Subacute (14 days) studies are available in rat and mouse (NTP, 1994). Application of 1000 mg/kg/day in rat led to symptoms of poisoning (ataxia, loss of motor functions, salivation). All animals died within 5 days. Pathological examination revealed tubular vacuolar degeneration in 9/10 animals. At 300 mg/kg/d no mortality and no kidney damage was reported. Application of 2000 mg benzonitrile/kg/day in mouse led to symptoms of poisoning. All animals died within 2 days. At 600 mg/kg/d no mortality was reported but ataxia and hypoactivity was reported. Histopathology revealed karyomegaly and necrosis in hepatocytes. The NOAEL was 200 mg/kg.

According to Chaev and Foussard-Blanpin (1990) the application or 40 mg benzonitrile/kg/d for 28 days did not cause any adverse effect in Wistar rats.

Sub-chronic studies are available in rat and mouse (NTP, 1994). The NOAEL in a 90 day oral gavage study in rats was reported to be 37.5 and 75 mg/kg/day in females and males, respectively. The NOAEL in a 90 day oral gavage study in mice was reported to be 37.5 in both sexes.

Inhalation:

Results of long-term inhalation studies are available from Agaev (1975, 1977) and BASF (1961).

20 rabbits and 20 rats were exposed to benzonitrile at concentrations of 70 and 10 mg/m³ for 4.5 months (4 h/day, 5 days/week). The clinical symptoms resemble those of benzol intoxication. Effects at 10 mg/m³ were considered transient.

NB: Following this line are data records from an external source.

Lemma bswap_inv n z : 0 <= z < 256 ^ Z.of_nat n -> bswap n (bswap n z) = z.
Proof. intros Hz. rewrite bswap_bswap. by apply Z.mod_small. Qed.

(** The numbers of a tunnel that go on the wire fit their fields. *)
Record tun_wire (t : mlvpn_tunnel_t) : Prop := {
  tw_seq : 0 <= t_seq t < 2 ^ 64;
  tw_flow_id : 0 <= t_flow_id t < 2 ^ 32
}.

Lemma header_spec now64 ds tun pkt proto tun' ds' :
  rtun_header now64 ds tun (pkt <| pkt_reorder := 1 |>) = (proto, tun', ds') ->
  proto_len proto = pkt_len pkt /\ proto_version proto = 1 /\ proto_flags proto = pkt_type pkt /\
  proto_reorder proto = 1 /\ proto_unused proto = 0 /\
  0 <= proto_timestamp proto < 2 ^ 16 /\ 0 <= proto_timestamp_reply proto < 2 ^ 16 /\
  proto_flow_id proto = t_flow_id tun /\ proto_seq proto = t_seq tun /\
  proto_data_seq proto = (if pkt_type pkt =? MLVPN_PKT_DATA then ds else 0) /\
  proto_data proto = zeroes DEFAULT_MTU /\
  t_seq tun' = u64 (t_seq tun + 1) /\ t_flow_id tun' = t_flow_id tun /\
  ds' = (if pkt_type pkt =? MLVPN_PKT_DATA then u64 (ds + 1) else ds).
Proof.
  unfold rtun_header. simpl. intros Heq.
  pose proof (timestamp16_range now64). assert (0 <= u16 (-1) < 2 ^ 16) by done.
  set (r := u16 (t_saved_timestamp tun + _)) in Heq.
  assert (0 <= r < 2 ^ 16) as Hr by (apply Z.mod_pos_bound; lia). clearbody r.
  destruct (pkt_type pkt =? MLVPN_PKT_DATA); simpl in Heq; destruct (_ <? 1000);
    injection Heq as <- <- <-; simpl; split_and!; try done; lia.
Qed.

(** Decoding an encoded header gives back the fields in host order. *)
Lemma decode_network proto c k :
  (0 <= proto_len proto < 2 ^ 16) -> proto_version proto = 1 -> 0 <= proto_flags proto < 64 ->
  proto_reorder proto = 1 -> proto_unused proto = 0 ->
  0 <= proto_timestamp proto < 2 ^ 16 -> 0 <= proto_timestamp_reply proto < 2 ^ 16 ->
  0 <= proto_flow_id proto < 2 ^ 32 -> 0 <= proto_seq proto < 2 ^ 64 ->
  0 <= proto_data_seq proto < 2 ^ 64 ->
  proto_data proto = memcpy (zeroes DEFAULT_MTU) c k -> (k <= DEFAULT_MTU)%nat -> (k <= length c)%nat ->
  decode_proto (encode_proto (to_network proto) (PKTHDRSIZ + k)) = to_network proto.
Proof.
  intros Hlen Hv Hf Hr Hu Ht Htr Hfl Hs Hds Hd Hk Hc.
  assert (length (proto_data proto) = DEFAULT_MTU) as Hld.
  { rewrite Hd, length_memcpy; rewrite ?length_zeroes; done. }
  rewrite decode_encode_proto; [| |done].
  - assert (take k (proto_data proto) ++ zeroes (DEFAULT_MTU - k) = proto_data proto) as Heq.
    { rewrite Hd, take_memcpy by done. unfold memcpy. f_equal. unfold zeroes.
      by rewrite drop_replicate. }
    change (proto_data (to_network proto)) with (proto_data proto). rewrite Heq. done.
  - split; unfold in_width, to_network; cbn [proto_len proto_version proto_flags proto_reorder
      proto_unused proto_timestamp proto_timestamp_reply proto_flow_id proto_seq proto_data_seq
      proto_data update]; try apply bswap_range; try done; lia.
Qed.
(* ===== verification/Events.v ===== *)
(** * The events of the daemon keep the invariant

    The handlers the event loop calls: the periodic check of a tunnel, the
    tuntap watchers, the timers, the creation and the removal of tunnels and
    the termination.  [handle] runs one event and [step] is a turn of the
    loop on a state where the event may occur. *)

From S2P Require Import Prelude Double CString Timestamp Pkt Buffer Reorder Tunnel Loss Wrr Protocol Tuntap Rtun Stage Invariant Status Safety.

(** ** The periodic check of a tunnel *)

Section checks.
Context `{SodiumLaws}.
Variables (rt : list nat) (t : nat).

(** The invariant, and [t] is in the list. *)
Definition E (w : world) : Prop := winv w /\ w_rtuns w = rt /\ t ∈ rt.

Lemma E_lookup w : E w -> exists tun, w_tuns w !! t = Some tun /\ tun_ok tun.
Proof.
  intros (Hw & Hrt & Hin). destruct (proj1 (Forall_forall _ _) (v_alloc _ (wv_0 _ Hw)) t) as [tun Ht]; [by rewrite Hrt|].
  exists tun. split; [done|]. by eapply (v_tuns _ (wv_0 _ Hw)).
Qed.

Lemma E_of_K w : K rt t w -> E w.
Proof. by intros (? & ? & ? & _). Qed.
Lemma E_of_D w : D rt t false w -> E w.
Proof. by intros (? & ? & ? & _). Qed.
Lemma K_of_E w tun : E w -> w_tuns w !! t = Some tun -> has_addr tun = true -> K rt t w.
Proof. intros (? & ? & ?) ? ?. split_and!; eauto. Qed.
Lemma D_of_E w tun : E w -> w_tuns w !! t = Some tun -> t_up tun = false -> D rt t false w.
Proof. intros (? & ? & ?) ? ?. split_and!; try done. by eexists. Qed.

The author concluded a threshold value of 10 mg/m³ and a maximum permissible concentration in the air of working areas of 1 mg/m³. In an inhalation toxicity study groups of 10 male albino rats of different ages (young, adult and old: body weight ranging from 60 to 370 g) were exposed to benzonitrile for 4 h in a 750 l chamber 5 days/week for 4.5 months at a concentrations of 0.07 mg/l air. A significant decrease in the number of red blood cells, a decrease in haemoglobin and an increase in the number of leucocytes were observed. In contrast to acute exposure no age-dependency was found in this study. Due to the poor documentation it is not possible to assess the relevance and reliability of these studies (Agaev, 1977). Exposure of rats to 70 mg benzonitrile/m³ for 4 weeks (5 d/w) results in a lower red cell blood count, lower amount of erythrocytes and leukocytes in the peripheral blood and a shift of the albumin-globulin ratio through increase of the α-1, α-2 and β-globulin in the blood serum (Agaev, 1975)

Exposure of cats, rabbits, guinea pigs, rats and mice to 460 ppm benzonitril (1.9 mg/l) for 3 days (6 h/d) results in species specific adverse effects (BASF, 1961). One of 2 cats died after 7 days. Rabbits and guinea pigs did not show any symptoms. One out of 3 rats died after the third exposure days. 8/10 mice died during the exposure period. Inhalation of 97 ppm benzonitrile for 6 h/d caused mortality in 2/10 mice after day 2 and 9 of exposure. In cats, rabbits, guinea pigs and rats 97 ppm did not cause mortality or any gross abnormalities during a 2 week exposure (BASF, 1961 (2)).

Justification for classification or non-classification

Based on the available data a classification for specific target organ toxicity is not warranted.